As a teacher, it can be challenging to deal with overbearing or angry parents. You are doing your job to the best of your ability, but you feel a parent lacks the understanding to see this. Some parents cannot be dealt with peacefully and require outside intervention if they are abusive. However, most are harmless, and you will just need to engage in counter strategies to work with them.

Instructions

    • 1

      Remain calm at all times. Remember that your position as the teacher is essentially the last word. You will ultimately decide what is best for the child in your classroom, and you must not allow yourself to be bullied in your place of work.

    • 2

      Listen to the parent. Allow them the space to be heard. Carefully take in the information given in order to contemplate what should be focused on first. A parent can be upset and still give important information that will help you in educating her child. Don't disregard everything that she may have to say because of how it is delivered.

    • 3

      Assert your credentials and position in the classroom. Remind the parent of your training, and keep your degrees and certifications in plain view. Never allow the discussion to be held where you are sitting and the parent is allowed to stand over you.

    • 4

      Watch your body language and tone. While the parent may be difficult, you must remain in complete professional control. Do not argue points, interrupt or place blame on her. Never raise your voice at her and move to her level of behavior in the discussion. Keep firm eye contact but do not be afraid to turn away and move to another area of the classroom if you are being disrespected.

    • 5

      Tell the parent that you will be available to talk to him for a specific amount of time.

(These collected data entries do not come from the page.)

(** * RESP codec and guarded I/O of icinga2's [RedisConnection]

    A shallow embedding of [lib/icingadb/redisconnection.hpp]:
    [ReadLine], [ReadRESP], [WriteRESP], the templates [ReadOne] and
    [WriteOne], and the value and exception classes they use.

    Modelling conventions.
    - A C++ [char] is an [ascii] (eight bits); [std::vector<char>],
      [std::string] and icinga's [String] are [list ascii], so that NUL
      bytes and CR/LF inside payloads are ordinary elements.
    - The read side of a stream is the finite list of bytes that arrive
      before the peer closes the connection.  [asio::async_read] with a
      [yield_context] either fills the whole buffer or throws
      [boost::system::system_error]; at the end of the list the error code
      is [asio::error::eof].
    - A C++ function is a function into [outcome]: it returns ([Ret]) or
      throws ([Throw]), and leaves the object it works on in a new state.
      [ReadRESP] is recursive through the array loop, so
      it is defined on a fuel argument and [OutOfFuel] marks an exhausted
      budget; section [Totality] shows the budget of [ReadRESP] is never
      exhausted.
    - [intmax_t] and [size_t] are 64 bits wide; numbers are printed and
      parsed in the classic locale.  Memory allocation
      ([reserve], [insert], [emplace_back]) always succeeds; capacities are
      not observable. *)

From Stdlib Require Import ZArith NArith List Ascii Bool Lia.
From Stdlib Require String.
Import String.StringSyntax.
Delimit Scope string_scope with string.
Import ListNotations.

Local Open Scope Z_scope.

(** ** Characters *)

Definition char := ascii.

Definition NUL : char := "000"%char.
Definition CR : char := "013"%char.
Definition LF : char := "010"%char.
Definition CRLF : list char := [CR; LF].

(** A [const char *] read as a C string: the bytes before the first NUL. *)
Fixpoint c_str (p : list char) : list char :=
  match p with
  | [] => []
  | c :: p' => if Ascii.eqb c NUL then [] else c :: c_str p'
  end.

(** ** Values ([base/value.hpp], [base/array.hpp], [RedisError]) *)

Definition String := list char.

Module RedisError.
Record t := make { m_Message : String }.
Definition GetMessage (e : t) : String := m_Message e.
End RedisError.

(** Modelled from the spec: [base/value.hpp] and [base/array.hpp] are not
    part of the sources at hand.  A [Value] is "one of null, string,
    integer (represented as double), array of Reply, error-object carrying
    a message"; an [Array] is the sequence of its elements, [Add] appends
    one element at the end and [Reserve] only changes the capacity. *)
Inductive Value :=
| Empty
| Number (d : Z)
| Str (s : String)
| Obj (o : Object)
with Object :=
| ObjArray (elems : list Value)
| ObjRedisError (e : RedisError.t).

Definition Array := list Value.
Definition Array_new : Array := [].
Definition Array_Reserve (arr : Array) (newSize : Z) : Array := arr.
Definition Array_Add (arr : Array) (v : Value) : Array := arr ++ [v].

(** [(double)i] for a 64-bit [i]: the nearest binary64 number, ties to
    even.  The result is an integer, and it is kept as that integer. *)
Definition double_of_intmax (i : Z) : Z :=
  let a := Z.abs i in
  if a <? 2 ^ 53 then i
  else
    let e := Z.log2 a - 52 in
    let q := Z.shiftr a e in
    let r := a - Z.shiftl q e in
    let half := Z.shiftl 1 (e - 1) in
    let q' := if (half <? r) || ((r =? half) && Z.odd q) then q + 1 else q in
    Z.sgn i * Z.shiftl q' e.

(** ** Exceptions *)

Inductive error_code := eof | broken_pipe.

Module BadRedisType.
Record t := mk { m_What : list char }.
(** [BadRedisType(char type) : m_What{type, 0}] *)
Definition make (type : char) : t := mk [type; NUL].
Definition what (e : t) : list char := c_str (m_What e).
End BadRedisType.

Module BadRedisInt.
Record t := mk { m_What : list char }.
(** [BadRedisInt(std::vector<char> intStr)]: the bytes, then
    [m_What.emplace_back(0)]. *)
Definition make (intStr : list char) : t := mk (intStr ++ [NUL]).
Definition what (e : t) : list char := c_str (m_What e).
End BadRedisInt.

(** The exceptions of the stream and of this header.  [std::bad_alloc]
    and [std::length_error], which a failed allocation would throw, have no
    constructor: allocation always succeeds here (see the conventions at
    the top), so nothing below says which exception a reply with a huge
    declared length ends in on a machine that cannot hold it. *)
Inductive exn :=
| system_error (ec : error_code)
| RedisDisconnected
| ExBadRedisType (e : BadRedisType.t)
| ExBadRedisInt (e : BadRedisInt.t).

(** The outcome of a call that works on a mutable object of type [S] (the
    stream, or the connection): it returns, or it throws, and either way the
    object is left in some state. *)
Inductive outcome (S A : Type) :=
| Ret (a : A) (s : S)
| Throw (e : exn) (s : S)
| OutOfFuel.

Arguments Ret {S A} a s.
Arguments Throw {S A} e s.
Arguments OutOfFuel {S A}.

Definition bind {S A B} (m : outcome S A) (k : A -> S -> outcome S B)
  : outcome S B :=
  match m with
  | Ret a s => k a s
  | Throw e s => Throw e s
  | OutOfFuel => OutOfFuel
  end.

Notation "'do' x , s <- m ; k" := (bind m (fun x s => k))
  (at level 10, x name, s name, m at level 100, k at level 200).

(** ** Reading bytes *)

(** [asio::async_read(stream, asio::mutable_buffer(p, n), yc)]: all [n]
    bytes, or [eof] once the bytes that were left are used up.  A buffer of
    size zero is filled at once. *)
Definition async_read (stream : list char) (n : Z)
  : outcome (list char) (list char) :=
  if n <=? Z.of_nat (length stream)
  then Ret (firstn (Z.to_nat n) stream) (skipn (Z.to_nat n) stream)
  else Throw (system_error eof) [].

(** The same call on a buffer of one [char], handing back that [char]. *)
Definition async_read_char (stream : list char) : outcome (list char) char :=
  match stream with
  | [] => Throw (system_error eof) []
  | c :: stream' => Ret c stream'
  end.

(** [ReadLine]: the loop reads one byte at a time into [next]; at the
    first CR it reads one more byte into [next] and returns the line.  The
    recursion is on the bytes still to arrive; [hint] is only a capacity. *)
Fixpoint ReadLine_loop (stream : list char) (line : list char)
  : outcome (list char) (list char) :=
  match stream with
  | [] => Throw (system_error eof) []
  | next :: stream' =>
      if Ascii.eqb next CR then
        match stream' with
        | [] => Throw (system_error eof) []
        | _ :: stream'' => Ret line stream''
        end
      else ReadLine_loop stream' (line ++ [next])
  end.

Definition ReadLine (stream : list char) (hint : Z)
  : outcome (list char) (list char) :=
  ReadLine_loop stream [].

(** ** [boost::lexical_cast<intmax_t>] and [std::ostream << size_t] *)

Definition is_digit (c : char) : bool :=
  let n := N_of_ascii c in ((48 <=? n) && (n <=? 57))%N.

Definition digit_value (c : char) : Z := Z.of_N (N_of_ascii c) - 48.

Definition digit_char (d : Z) : char := ascii_of_N (Z.to_N (48 + d)).

Definition uintmax_max : Z := 2 ^ 64 - 1.
Definition intmax_max : Z := 2 ^ 63 - 1.

Fixpoint digits_value (acc : Z) (s : list char) : option Z :=
  match s with
  | [] => Some acc
  | c :: s' => if is_digit c then digits_value (10 * acc + digit_value c) s'
               else None
  end.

This will force him into making their issues more specific and will also give you a very clear method of ending the conversation if needed.

    • 6

      Invite the principal or a counselor to attend one of your meetings with the parent. Having another person present may calm down negative behaviors by the parent. It will also give you someone to back up and verify your experiences.

    • 7

      Spend extra time with the student. Talk to the child in order to gain context as to why his parent is upset. Don't ask him directly about this. Rather, say, "When you get home, do you talk about school and get help with your homework?"

    • 8

      Provide nonconfrontational resources for parents to talk to you. Send home comment sheets and schedule open houses and parent-teacher appointments on an established routine. This will provide less opportunities for random parent appearances and will allow you to manage your classroom efforts better.